Signal and Noise Classification in Bio-Signals via unsupervised Machine Learning
Sansrit Paudel
TL;DR
This work tackles noise contamination in biosignals (ECG and PPG) by applying unsupervised clustering to distinguish clean from noisy segments and to classify noise types. The methodology combines controlled data collection with time- and frequency-domain feature extraction, PCA-driven dimensionality reduction, and K-means/agglomerative clustering, evaluated against ground-truth labels using standard metrics. Findings show strong ability to preserve clean segments but limited discrimination among noise categories, highlighting the need for richer features and potentially more clusters; a binary clean-versus-noise detector performs robustly for preprocessing. The study contributes a reproducible workflow and open-source code/data, offering a practical preprocessing step to improve biosignal quality for downstream analyses.
Abstract
Real-world biosignal data is frequently corrupted by various types of noise, such as motion artifacts, and baseline wander. Although digital signal processing techniques exist to process such signals; however, heavily degraded signals cannot be recovered. In this study, we aim to classify two things: first, a binary classification of noisy and clean biosignals, and next, to categorize various kinds of noise such as motion artifacts, sensor failure, etc.

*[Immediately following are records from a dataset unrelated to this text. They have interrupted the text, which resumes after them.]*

(** ** [mark_synced] *)

Lemma mark_synced_ids i l : ids (mark_synced i l) = ids l.
Proof. apply (keys_fmap_id id). intros tx. by case_decide. Qed.

Lemma mark_synced_length i l : length (mark_synced i l) = length l.
Proof. apply length_fmap. Qed.

Lemma mark_synced_unique i l : unique_ids l → unique_ids (mark_synced i l).
Proof. unfold unique_ids. by rewrite mark_synced_ids. Qed.

Lemma mark_synced_le i l : ledger_le l (mark_synced i l).
Proof. apply ledger_le_fmap. intros tx. case_decide; [apply tx_le_with_synced|done]. Qed.

Lemma mark_synced_lookup i l k :
  mark_synced i l !! k
  = (λ tx, if decide (id tx = i) then with_synced true tx else tx) <$> l !! k.
Proof. apply list_lookup_fmap. Qed.

Lemma mark_synced_app i l1 l2 :
  mark_synced i (l1 ++ l2) = mark_synced i l1 ++ mark_synced i l2.
Proof. apply fmap_app. Qed.

Lemma mark_synced_idemp i l : mark_synced i (mark_synced i l) = mark_synced i l.
Proof.
  unfold mark_synced. rewrite <- list_fmap_compose. apply list_fmap_ext.
  intros k tx _. simpl. repeat case_decide; done.
Qed.

Lemma mark_synced_comm i j l :
  mark_synced i (mark_synced j l) = mark_synced j (mark_synced i l).
Proof.
  unfold mark_synced. rewrite <- !list_fmap_compose. apply list_fmap_ext.
  intros k tx _. simpl. repeat case_decide; done.
Qed.

Lemma mark_synced_absent i l : i ∉ ids l → mark_synced i l = l.
Proof.
  intros Hi. unfold mark_synced. rewrite <- (list_fmap_id l) at 2.
  apply list_fmap_ext. intros k tx Hk. simpl. case_decide as E; [|done].
  exfalso. apply Hi, elem_of_ids. exists tx. split; [|done].
  by apply list_elem_of_lookup_2 in Hk.
Qed.
(* ===== verification/Remote.v ===== *)
(** * Remote: the remote ledger

    The provider writes one Firestore document per transaction, keyed by the
    transaction's identifier ([uploadTransaction]), and reads back the
    documents whose [timestamp] is later than the sync cursor
    ([fetchServerTransactions]).

    [RemoteLedger] is what the sync engine relies on: an upload that
    overwrites by identifier and a query that answers synced transactions
    with distinct identifiers.  [Engine] is written and proved against this
    interface.  [Collection] is the Firestore collection as a finite map
    from document identifiers to documents, with the document layout of the
    source, and [firestore_ledger] shows that it implements the interface.

    The order in which a query lists its documents is the order of
    [map_to_list]; no theorem depends on it. *)

From S2P Require Import Prelude Types Ledger.

(** ** The interface *)

Class RemoteLedger (R : Type) := {
  (** the ledger after a successful upload of one transaction *)
  upload : Transaction → R → R;
  (** the answer to a successful query for what is later than an instant *)
  queryAfter : Z → R → list Transaction;

  queryAfter_synced t r : Forall (λ tx, synced tx = true) (queryAfter t r);
  queryAfter_unique t r : unique_ids (queryAfter t r);
  upload_idemp tx r : upload tx (upload tx r) = upload tx r;
  queryAfter_upload t tx r :
    t < date tx → with_synced true tx ∈ queryAfter t (upload tx r);
  queryAfter_upload_inv t tx tx' r :
    tx' ∈ queryAfter t (upload tx r) → tx' ∈ queryAfter t r ∨ id tx' = id tx;
  queryAfter_upload_other t tx tx' r :
    id tx' ≠ id tx → tx' ∈ queryAfter t r → tx' ∈ queryAfter t (upload tx r);
}.

#[global] Hint Mode RemoteLedger ! : typeclass_instances.

(** ** The Firestore collection *)

(** A document of the collection ['transactions'], as [setDoc] writes it. *)
Record RemoteDoc : Set := mkRemoteDoc {
  doc_amount : Z;
  doc_category : string;
  doc_date : Z;
  doc_notes : string;
  doc_type : TransactionType;
  doc_timestamp : Z;
}.

#[global] Instance RemoteDoc_eq_dec : EqDecision RemoteDoc.
Proof. solve_decision. Defined.

Abbreviation Collection := (gmap string RemoteDoc).

(** [uploadTransaction]: the data of the document;
    [timestamp: Timestamp.fromDate(new Date(transaction.date))]. *)
Definition doc_of (transaction : Transaction) : RemoteDoc :=
  {| doc_amount := amount transaction;
     doc_category := category transaction;
     doc_date := date transaction;
     doc_notes := notes transaction;
     doc_type := type transaction;
     doc_timestamp := date transaction |}.

(** [setDoc(doc(db, 'transactions', id), data)]: overwrite by identifier. *)
Definition setDoc (i : string) (data : RemoteDoc) (c : Collection) : Collection :=
  <[i := data]> c.

(** [uploadTransaction]: the collection after the [setDoc] resolved. *)
Definition firestore_upload (transaction : Transaction) (c : Collection) :
    Collection :=
  setDoc (id transaction) (doc_of transaction) c.

(** [getDocs(query(ref, where('timestamp', '>', t)))]: the snapshot. *)
Definition getDocs (t : Z) (c : Collection) : list (string * RemoteDoc) :=
  filter (λ d, t < doc_timestamp d.2) (map_to_list c).

(** [fetchServerTransactions], the body of [querySnapshot.forEach]: the
    transaction pushed for one document. *)
Definition serverTransaction (d : string * RemoteDoc) : Transaction :=
  {| id := d.1;
     amount := doc_amount d.2;
     category := doc_category d.2;
     date := doc_date d.2;
     notes := doc_notes d.2;
     type := doc_type d.2;
     synced := true |}.

(** [fetchServerTransactions]: the array returned when the query resolved. *)
Definition firestore_query (t : Z) (c : Collection) : list Transaction :=
  serverTransaction <$> getDocs t c.

(** A document written by [uploadTransaction] has the timestamp of its date. *)
Definition coherent (c : Collection) : Prop :=
  map_Forall (λ _ d, doc_timestamp d = doc_date d) c.

(** ** Lemmas on the collection *)

Lemma serverTransaction_doc_of tx :
  serverTransaction (id tx, doc_of tx) = with_synced true tx.
Proof. done. Qed.

Lemma elem_of_getDocs t c i d :
  (i, d) ∈ getDocs t c ↔ c !! i = Some d ∧ t < doc_timestamp d.
Proof.
  unfold getDocs. rewrite list_elem_of_filter, elem_of_map_to_list. simpl. tauto.
Qed.

Lemma getDocs_ids_NoDup t c : NoDup (getDocs t c).*1.
Proof.
  unfold getDocs. apply (sublist_NoDup _ (map_to_list c).*1).
  - apply NoDup_fst_map_to_list.
  - apply fmap_sublist, sublist_filter.
Qed.

Lemma firestore_query_ids t c : ids (firestore_query t c) = (getDocs t c).*1.
Proof.
  unfold ids, firestore_query. rewrite <- list_fmap_compose.
  by apply list_fmap_ext.
Qed.

Lemma elem_of_firestore_query t c tx :
  tx ∈ firestore_query t c
  ↔ ∃ d, c !! id tx = Some d ∧ t < doc_timestamp d ∧ tx = serverTransaction (id tx, d).
Proof.
  unfold firestore_query. rewrite list_elem_of_fmap. split.
  - intros ([i d] & -> & Hd). apply elem_of_getDocs in Hd as [??]. by exists d.
  - intros (d & ? & ? & ->). exists (id tx, d). split; [done|].
    by apply elem_of_getDocs.
Qed.

Lemma firestore_upload_lookup tx c :
  firestore_upload tx c !! id tx = Some (doc_of tx).
Proof. apply lookup_insert_eq. Qed.

Lemma firestore_upload_lookup_ne tx c i :
  i ≠ id tx → firestore_upload tx c !! i = c !! i.
Proof. intros. by apply lookup_insert_ne. Qed.

Lemma firestore_upload_coherent tx c : coherent c → coherent (firestore_upload tx c).
Proof. intros Hc. by apply map_Forall_insert_2. Qed.

(** In a coherent collection a query answers exactly the documents dated
    after the instant asked for. *)
Lemma firestore_query_after t c tx :
  coherent c → tx ∈ firestore_query t c → t < date tx.
Proof.
  intros Hc (d & Hd & Ht & ->)%elem_of_firestore_query. simpl.
  by rewrite <- (Hc _ _ Hd).
Qed.

(** ** The collection implements the interface *)

Lemma firestore_query_synced t c :
  Forall (λ tx, synced tx = true) (firestore_query t c).
Proof. apply Forall_forall. by intros tx (d & _ & _ & ->)%elem_of_firestore_query. Qed.

Lemma firestore_query_unique t c : unique_ids (firestore_query t c).
Proof. unfold unique_ids. rewrite firestore_query_ids. apply getDocs_ids_NoDup. Qed.

Lemma firestore_upload_idemp tx c :
  firestore_upload tx (firestore_upload tx c) = firestore_upload tx c.
Proof. apply insert_insert_eq. Qed.

Lemma firestore_query_upload t tx c :
  t < date tx → with_synced true tx ∈ firestore_query t (firestore_upload tx c).
Proof.
  intros Ht. apply elem_of_firestore_query. exists (doc_of tx).
  by rewrite with_synced_id, firestore_upload_lookup.
Qed.

Lemma firestore_query_upload_inv t tx tx' c :
  tx' ∈ firestore_query t (firestore_upload tx c) →
  tx' ∈ firestore_query t c ∨ id tx' = id tx.
Proof.
  intros (d & Hd & Ht & Htx)%elem_of_firestore_query.
  destruct (decide (id tx' = id tx)) as [|Hne]; [by right|left].
  rewrite firestore_upload_lookup_ne in Hd by done.
  apply elem_of_firestore_query. by exists d.
Qed.

Lemma firestore_query_upload_other t tx tx' c :
  id tx' ≠ id tx → tx' ∈ firestore_query t c →
  tx' ∈ firestore_query t (firestore_upload tx c).
Proof.
  intros Hne (d & Hd & Ht & Htx)%elem_of_firestore_query.
  apply elem_of_firestore_query. exists d. by rewrite firestore_upload_lookup_ne.
Qed.

#[global] Instance firestore_ledger : RemoteLedger Collection :=
  {| upload := firestore_upload;
     queryAfter := firestore_query;
     queryAfter_synced := firestore_query_synced;
     queryAfter_unique := firestore_query_unique;
     upload_idemp := firestore_upload_idemp;
     queryAfter_upload := firestore_query_upload;
     queryAfter_upload_inv := firestore_query_upload_inv;
     queryAfter_upload_other := firestore_query_upload_other |}.

(** ** Consequences of the interface *)

Section ledger_facts.
Context `{RemoteLedger R}.

(** What a query answers merges into a ledger without breaking the
    uniqueness of identifiers. *)
Lemma merge_queryAfter_unique local t (r : R) :
  unique_ids local → unique_ids (merge local (queryAfter t r)).
Proof. intros. apply merge_unique; [done|apply queryAfter_unique]. Qed.

(** After its upload, a transaction dated after the cursor is known to the
    ledger under its own identifier. *)
Lemma queryAfter_upload_id t tx (r : R) :
  t < date tx → id tx ∈ ids (queryAfter t (upload tx r)).
Proof.
  intros Ht. apply elem_of_ids. exists (with_synced true tx).
  split; [by apply queryAfter_upload|done].
Qed.

Lemma queryAfter_new_synced local t (r : R) tx :
  tx ∈ merge local (queryAfter t r) → tx ∉ local → synced tx = true.
Proof. apply merge_new_synced. Qed.
End ledger_facts.

(** ** The contract of the remote ledger client *)

(** C18: uploading is idempotent: a second upload of a transaction leaves
    the collection as the first left it, and a query that reaches the
    transaction answers exactly one record under its identifier. *)
Theorem firestore_upload_idempotent t tx c :
  t < date tx →
  firestore_upload tx (firestore_upload tx c) = firestore_upload tx c
  ∧ with_id (id tx) (firestore_query t (firestore_upload tx (firestore_upload tx c)))
    = [with_synced true tx].
Proof.
  intros Ht. rewrite firestore_upload_idemp. split; [done|].
  apply (with_id_unique _ (with_synced true tx)).
  - apply firestore_query_unique.
  - by apply firestore_query_upload.
Qed.

(** C33: a query answers an uploaded transaction, marked as synced, exactly
    when its date is strictly later than the instant asked for. *)
Theorem firestore_query_after_upload t tx c :
  with_synced true tx ∈ firestore_query t (firestore_upload tx c) ↔ t < date tx.
Proof.
  split; [|apply firestore_query_upload].
  intros (d & Hd & Ht & _)%elem_of_firestore_query.
  rewrite with_synced_id, firestore_upload_lookup in Hd. by simplify_eq.
Qed.

(** An upload touches the document of its own identifier only: what a
    query answers under another identifier is what it answered before. *)
Theorem firestore_upload_other t tx tx' c :
  id tx' ≠ id tx →
  tx' ∈ firestore_query t (firestore_upload tx c) ↔ tx' ∈ firestore_query t c.
Proof.
  intros Hne. split.
  - by intros [?|?]%firestore_query_upload_inv.
  - by apply firestore_query_upload_other.
Qed.

(** Every record a query answers is marked as synced, and no
    identifier is answered twice. *)
Theorem firestore_query_synced_unique t c :
  Forall (λ tx, synced tx = true) (firestore_query t c)
  ∧ unique_ids (firestore_query t c).
Proof.
  split; [apply firestore_query_synced|apply firestore_query_unique].
Qed.

Lemma firestore_upload_idempotent_witness :
  with_id "a"
    (firestore_query 0
       (firestore_upload (mkTransaction "a" 5 "Food" expense 10 "" false)
          (firestore_upload (mkTransaction "a" 5 "Food" expense 10 "" false) ∅)))
  = [mkTransaction "a" 5 "Food" expense 10 "" true].
Proof.
  refine (proj2 (firestore_upload_idempotent 0
            (mkTransaction "a" 5 "Food" expense 10 "" false) ∅ _)).
  simpl. lia.
Defined.

Lemma firestore_upload_other_witness :
  mkTransaction "b" 7 "Rent" expense 20 "" true
  ∈ firestore_query 0
      (firestore_upload (mkTransaction "a" 5 "Food" expense 10 "" false)
         (firestore_upload (mkTransaction "b" 7 "Rent" expense 20 "" false) ∅)).
Proof.
  refine (proj2 (firestore_upload_other 0
            (mkTransaction "a" 5 "Food" expense 10 "" false)
            (mkTransaction "b" 7 "Rent" expense 20 "" true) _ _) _).
  - simpl. discriminate.
  - apply (bool_decide_unpack _). by vm_compute.
Defined.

We implemented K-means clustering, and our results indicate that the algorithm can most reliably group clean segments from noisy ones, particularly strong performance in identifying clean data compared to various categories of noise. This approach enables the selection of only high-quality bio-signal segments and provides accurate results for feature engineering that may enhance the precision of machine learning models trained on biosignals.